Odor identification ability was assessed with the University of Pennsylvania Smell Identification Test (UPSIT; Doty, Shaman, & Dann, 1984). The UPSIT is a standardized, four-alternative, forced-choice test of olfactory identification comprised of four booklets containing 40 stimuli embedded in “scratch and sniff” microcapsules fixed and positioned on strips at the bottom of each page. The specific stimuli and the reliability and sensitivity of this test have been described in detail elsewhere (Doty, Frye, & Agrawal, 1989; Doty, et al., 1984). The UPSIT was administered to each participant unirhinally (each naris separately) with the contralateral naris occluded using a piece of Durapore™ tape (3M Corporation, Minneapolis, MN) fitted tightly over the edges of the naris. This procedure is employed in order to isolate the naris being examined and limits retronasal airflow (Bromley & Doty, 1995).

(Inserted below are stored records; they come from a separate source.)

(** C1.  Every call of the replace-load writer made by a run of the
    extraction hands it a table whose columns are exactly those of the
    destination schema read for that table, in the schema's order. *)
Theorem writer_gets_schema_columns (E : env) (w : world) (ev : event) :
  In ev (trace (snd (extrai_envia_sqlserver E w))) ->
  In ev (trace w) \/ writer_in_order E ev.
Proof.
  unfold extrai_envia_sqlserver, extrai_envia_sqlserver_body, try_except.
  set (body := match queries_file E with
               | Some lines => _
               | None => _
               end).
  assert (Hbody : forall ev, In ev (trace (snd (body w))) ->
                             In ev (trace w) \/ writer_in_order E ev).
  { subst body. intros ev0. destruct (queries_file E) as [lines|]; [|now left].
    unfold bind, check.
    destruct (get_oracle_hook E); [now left|]. simpl.
    destruct (get_mssql_hook E); [now left|]. simpl.
    apply for_selects_trace. }
  destruct (body w) as [r w1]. simpl in Hbody.
  destruct r as [u|e]; simpl.
  - apply Hbody.
  - unfold bind.
    pose proof (enviar_email_erro_trace E (exn_text e) ctx_extracao w1) as He.
    destruct (enviar_email_erro E (exn_text e) ctx_extracao w1) as [r2 w2].
    simpl in He. destruct r2; simpl; intro H;
      destruct (He ev H) as [H1|H1]; auto; destruct (Hbody ev H1); auto.
Qed.

(** ** Type coercion *)

Lemma Forall2_map_r {A B} (R : A -> B -> Prop) (g : A -> B) (l : list A) :
  (forall x, In x l -> R x (g x)) -> Forall2 R l (map g l).
Proof.
  induction l as [|a l IH]; intro H; simpl; constructor.
  - apply H. now left.
  - apply IH. intros x Hx. apply H. now right.
Qed.

Lemma Forall2_trans {A B C} (R1 : A -> B -> Prop) (R2 : B -> C -> Prop)
    (R3 : A -> C -> Prop) (l1 : list A) (l2 : list B) (l3 : list C) :
  (forall a b c, R1 a b -> R2 b c -> R3 a c) ->
  Forall2 R1 l1 l2 -> Forall2 R2 l2 l3 -> Forall2 R3 l1 l3.
Proof.
  intros H H1. revert l3. induction H1; intros l3 H2; inversion H2; subst;
    constructor; eauto.
Qed.

Lemma Forall2_In_r {A B} (R : A -> B -> Prop) (l : list A) (l' : list B) (y : B) :
  Forall2 R l l' -> In y l' -> exists x, In x l /\ R x y.
Proof.
  induction 1; intros Hin; [contradiction|].
  destruct Hin as [<-|Hin].
  - eexists. split; [now left|eassumption].
  - destruct (IHForall2 Hin) as (x0 & Hx & Hr).
    exists x0. split; [now right|assumption].
Qed.

Lemma Forall2_refl_on {A} (R : A -> A -> Prop) (l : list A) :
  (forall x, In x l -> R x x) -> Forall2 R l l.
Proof.
  intro H. rewrite <- (map_id l) at 2. now apply Forall2_map_r.
Qed.

Lemma labelled_In (col : string) (df : dataframe) (s : series) :
  In s (labelled col df) <-> In (col, s) (df_cols df).
Proof.
  unfold labelled. rewrite in_map_iff. split.
  - intros ([l s0] & <- & H). apply filter_In in H. destruct H as [H He].
    simpl in He. apply String.eqb_eq in He. now subst.
  - intro H. exists (col, s). split; [reflexivity|].
    apply filter_In. split; [assumption|apply String.eqb_refl].
Qed.

Lemma update_cols_rel (R : string * series -> string * series -> Prop)
    (f : series -> series) (col : string) (df : dataframe) :
  (forall c, In c (df_cols df) ->
     R c (if String.eqb (fst c) col then (fst c, f (snd c)) else c)) ->
  Forall2 R (df_cols df) (df_cols (update_cols f col df)).
Proof. intro H. unfold update_cols. simpl. now apply Forall2_map_r. Qed.

Lemma update_series_rel (E : env) (e : exn) (f : series -> outcome series)
    (col : string) (tag : type_tag) (df df' : dataframe) :
  (forall s, f s = cast_series E tag s) ->
  update_series e f col df = Ret df' ->
  Forall2 (step_rel E col tag) (df_cols df) (df_cols df').
Proof.
  intros Hf. unfold update_series.
  destruct (labelled col df) as [|s [|s2 l]] eqn:Hl; try discriminate.
  destruct (f s) as [s'|] eqn:Hs; simpl; [|discriminate].
  intro H. injection H as <-. apply update_cols_rel.
  intros [l0 s0] Hin. unfold step_rel. cbn [fst snd].
  destruct (String.eqb l0 col) eqn:He; cbn [fst snd]; [|easy].
  split; [reflexivity|].
  apply String.eqb_eq in He. subst l0.
  apply labelled_In in Hin. rewrite Hl in Hin. destruct Hin as [<-|[]].
  now rewrite <- Hf.
Qed.

Lemma cast_column_rel (E : env) (df df' : dataframe) (col sql_type : string) :
  cast_column E df (col, sql_type) = Ret df' ->
  Forall2 (step_rel E col (tag_of sql_type)) (df_cols df) (df_cols df').
Proof.
  unfold cast_column.
  destruct (negb (mem col (columns df))) eqn:Hm.
  - intro H. injection H as <-. apply Forall2_refl_on.
    intros [l s] Hin. unfold step_rel. simpl. split; [reflexivity|].
    destruct (String.eqb l col) eqn:He; [|reflexivity]. exfalso.
    apply String.eqb_eq in He. subst l.
    apply negb_true_iff in Hm.
    assert (In col (columns df)) by (apply in_map_iff; now exists (col, s)).
    apply mem_In in H. congruence.
  - unfold tag_of.
    repeat match goal with
    | |- context [if ?b then _ else _] => destruct b
    end;
    first [ apply update_series_rel; intro; reflexivity
          | intro H; injection H as <-; apply update_cols_rel;
            intros [l s] Hin; unfold step_rel; cbn [fst snd];
            destruct (String.eqb l col) eqn:He; cbn [fst snd]; auto ].
Qed.

Lemma dict_get_none {V} (d : dict V) (k : string) :
  ~ In k (dict_keys d) -> dict_get d k = None.
Proof.
  induction d as [|[k0 v0] d IH]; simpl; intro H; [reflexivity|].
  destruct (String.eqb k0 k) eqn:He.
  - apply String.eqb_eq in He. subst. tauto.
  - apply IH. tauto.
Qed.

Lemma first_loop_rel (E : env) (schema_map : dict string) (df df' : dataframe) :
  NoDup (dict_keys schema_map) ->
  foldM (cast_column E) schema_map df = Ret df' ->
  Forall2 (first_rel E schema_map) (df_cols df) (df_cols df').
Proof.
  revert df. induction schema_map as [|[col sql_type] sch IH]; intros df Hnd H.
  - simpl in H. injection H as <-. apply Forall2_refl_on.
    intros c _. now split.
  - cbn [foldM] in H. simpl in Hnd. inversion Hnd as [|? ? Hnotin Hnd']; subst.
    destruct (cast_column E df (col, sql_type)) as [dfa|] eqn:Ha;
      cbn [obind] in H; [|discriminate].
    apply cast_column_rel in Ha. specialize (IH dfa Hnd' H).
    eapply Forall2_trans; [|exact Ha|exact IH].
    intros a b c [Hl1 H1] [Hl2 H2]. unfold first_rel. simpl.
    split; [congruence|]. rewrite Hl1 in H2.
    destruct (String.eqb (fst a) col) eqn:He.
    + apply String.eqb_eq in He. rewrite He in *.
      rewrite String.eqb_refl. rewrite (dict_get_none sch col Hnotin) in H2.
      congruence.
    + rewrite String.eqb_sym, He. rewrite H1 in H2. exact H2.
Qed.

Lemma normalize_nulls_rel (df df' : dataframe) (col : string) :
  normalize_nulls df col = Ret df' ->
  Forall2 (second_rel [col]) (df_cols df) (df_cols df').
Proof.
  unfold normalize_nulls.
  destruct (labelled col df) as [|s [|s2 l]] eqn:Hl; try discriminate.
  assert (Hone : forall l0 s0, In (l0, s0) (df_cols df) ->
                   String.eqb l0 col = true -> s0 = s).
  { intros l0 s0 Hin He. apply String.eqb_eq in He. subst l0.
    apply labelled_In in Hin. rewrite Hl in Hin. now destruct Hin as [<-|[]]. }
  destruct (_ || _) eqn:Hd; intro H; injection H as <-.
  - apply update_cols_rel. intros [l0 s0] Hin. unfold second_rel, mem.
    cbn [fst snd existsb]. rewrite orb_false_r.
    destruct (String.eqb l0 col) eqn:He; cbn [fst snd]; [|easy].
    split; [reflexivity|]. unfold null_pass.
    rewrite (Hone l0 s0 Hin He). now rewrite Hd.
  - apply Forall2_refl_on. intros [l0 s0] Hin. unfold second_rel, mem.
    cbn [fst snd existsb]. rewrite orb_false_r. split; [reflexivity|].
    destruct (String.eqb l0 col) eqn:He; [|reflexivity].
    unfold null_pass. rewrite (Hone l0 s0 Hin He). now rewrite Hd.
Qed.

A trained technician released the microencapsulated stimuli, placed them under the participant’s unoccluded nare, and recorded the answer following the subject’s response. Two booklets of 20 items were presented to the right naris and the remaining two booklets were presented to the left naris. Booklet order and naris presentation were systematically counterbalanced to avoid position effects.
Following UPSIT administration, participants were given the Picture Identification Test (PIT; Vollmecke, 1985). The PIT is identical to the UPSIT in item composition and response characteristics except that line drawings are presented instead of odors. This test was designed as a companion to the UPSIT to screen for individuals with gross cognitive deficits that might confound UPSIT scores.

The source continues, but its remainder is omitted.